Currently, various diseases are caused by the occlusion of ducts in the body. One of the most common and recurring solutions is the implantation of stents. This surgical intervention, called angioplasty, involves placing a stent in a blocked vessel to restore blood flow. Although early-generation stents made of metallic alloys, such as stainless steel (SS), demonstrated excellent mechanical properties, they are not biodegradable and often lead to long-term complications, including neointimal proliferation and chronic inflammation. As a result, polymeric coatings have been introduced to improve biocompatibility and serve as drug reservoirs. However, challenges remain in achieving optimal surface properties, such as uniformity, low roughness, and controlled thickness, which are critical for stent performance and hemocompatibility. This thesis examines three polymer coating techniques—dip coating, spray coating, and electrospinning—and assesses their effectiveness in meeting these requirements. The first article investigates dip coating using stainless steel (SS) substrates and evaluates the impact of process parameters on coating uniformity, roughness, and thickness. The second article introduces electrospinning as a method to create nanofibrous PLA coatings on SS stents, highlighting those process parameters involved in the impact of fiber diameter and surface coverage. The third article extends this approach to magnesium-based stents (WE43 alloy), addressing the additional requirement of controlling degradation rates for biodegradable applications.
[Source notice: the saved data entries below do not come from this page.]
(** The events whose handler calls [setResult]. *)
Definition changes_result (e : Event) : bool :=
  match e with
  | AnalysisSettled (Responded _) _ => true
  | FileLoaded _ => true
  | CaptureClicked (Some _) => true
  | HistoryItemClicked _ => true
  | ClearImageClicked => true
  | _ => false
  end.

(** Camera mode is off, no preview is mounted and no track is running. *)
Definition camera_idle (st : State) : bool :=
  (negb (showCamera st) && negb (preview_shown st) && camera_released st)%bool.

(** ** Sample inputs

    Concrete texts, states and traces at which the properties below are
    exercised with the reference parser. *)

Module Samples.

Definition dquote : string := String (ascii_of_nat 34) EmptyString.

Definition quoted (s : string) : string := dquote ++ s ++ dquote.

(** [{"product_name":"Oat drink","health_grade":"A","timestamp":1}] *)
Definition good_response : string :=
  "{" ++ quoted "product_name" ++ ":" ++ quoted "Oat drink" ++ ","
      ++ quoted "health_grade" ++ ":" ++ quoted "A" ++ ","
      ++ quoted "timestamp" ++ ":1}".

(** A response cut short. *)
Definition malformed_response : string :=
  "{" ++ quoted "product_name" ++ ":".

Definition photo : string := "data:image/jpeg;base64,AAAA".

(** An earlier result, as it sits in the history. *)
Definition entry (now : Z) : JSON :=
  withTimestamp (JObject [("product_name", JString "Oat drink");
                          ("health_grade", JString "A")]) now.

Definition ten_entries : list JSON :=
  map entry [10; 9; 8; 7; 6; 5; 4; 3; 2; 1]%Z.

(** A session with a photo chosen, a result on screen and a full history. *)
Definition busy_session : State :=
  setHistory (JArray ten_entries)
    (setResult (entry 10) (setImage (Some photo) initialState)).

Definition eleven_numbers : string := "[1,2,3,4,5,6,7,8,9,10,11]".

(** A response with every field the markup reads. *)
Definition full_response : string :=
  "{" ++ quoted "product_name" ++ ":" ++ quoted "Oat drink" ++ ","
      ++ quoted "ingredients" ++ ":[" ++ quoted "water" ++ ","
      ++ quoted "oats" ++ "],"
      ++ quoted "nutrition" ++ ":{" ++ quoted "calories" ++ ":45,"
      ++ quoted "protein" ++ ":1," ++ quoted "carbohydrates" ++ ":7,"
      ++ quoted "sugar" ++ ":4," ++ quoted "fat" ++ ":1.5},"
      ++ quoted "allergens" ++ ":[" ++ quoted "gluten" ++ "],"
      ++ quoted "health_grade" ++ ":" ++ quoted "A" ++ ","
      ++ quoted "health_summary" ++ ":" ++ quoted "A light drink" ++ "}".

(** A snapshot of two entries: the first has every field, the second has
    no nutrition. *)
Definition mixed_snapshot : string :=
  "[" ++ full_response ++ "," ++ good_response ++ "]".
Lemma runOllama_spec p w :
  invocationSpec (fromOllama host) "Ollama"
                 (ollamaAbort host (InvokePayload.groupId p)) ollamaLimitText
                 (InvokePayload.groupId p) (runOllama host p w).
Proof.
  unfold runOllama, invokeOllama. cbv zeta.
  set (g := InvokePayload.groupId p).
  unfold bind at 1. cbn [post start outbox world backendLog app].
  match goal with |- context [bind (log host g KInfo ?l ?d)] =>
    destruct (run_sure (log host g KInfo l d)
                {| world := w; outbox := [Typing g]; backendLog := [] |}
                (quiet_log _ _ _ _) (total_log _ _ _ _))
      as (u1 & st1 & e1 & E1 & O1 & C1 & L1) end.
  unfold bind at 1. rewrite E1. cbn [outbox backendLog] in O1, L1.
  match goal with |- context [tryCatch ?body _ st1] =>
    apply (invocation_of_loop (fromOllama host) "Ollama"
             (ollamaAbort host g) ollamaLimitText g
             ([Typing g] ++ e1) body st1) end.
  - exact O1.
  - apply calm_app; [constructor; [reflexivity|constructor]|exact C1].
  - exact L1.
  - rewrite ollamaLoop_shape.
    apply loopOf_spec; [apply ollamaRound_spec | unfold maxIterations; lia ..].
Qed.

Lemma asking_not_raised backend t e :
  asking t = true -> raisedBy backend t = Some e -> False.
Proof. destruct t as [? | ? [?|?] | ? | ? | ?]; cbn; congruence. Qed.

Lemma always_asking_anthropic t :
  anthropicAlwaysAsks host -> fromAnthropic host t -> asking t = true.
Proof.
  intros H (key & body & w & ->). destruct (H key body w) as (res & w' & E & S).
  rewrite E. cbn [fst tripOfAnthropic asking]. rewrite S. apply str_eqb_refl.
Qed.

Lemma always_asking_ollama t :
  ollamaAlwaysAsks host -> fromOllama host t -> asking t = true.
Proof.
  intros H (url & body & w & ->).
  destruct (H url body w) as (res & calls & w' & E & F & Cs).
  rewrite E. cbn [fst tripOfOllama asking]. rewrite F, Cs, str_eqb_refl. reflexivity.
Qed.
The last article focuses on spray coating, examining how variations in flow rate, spraying time, spraying distance, rotational speed, and inlet air pressure influence coating morphology. Altogether, this research provides a comprehensive evaluation of coating technologies for next-generation coronary stents, aiming to optimize surface characteristics to improve biocompatibility, mechanical performance, and degradation control.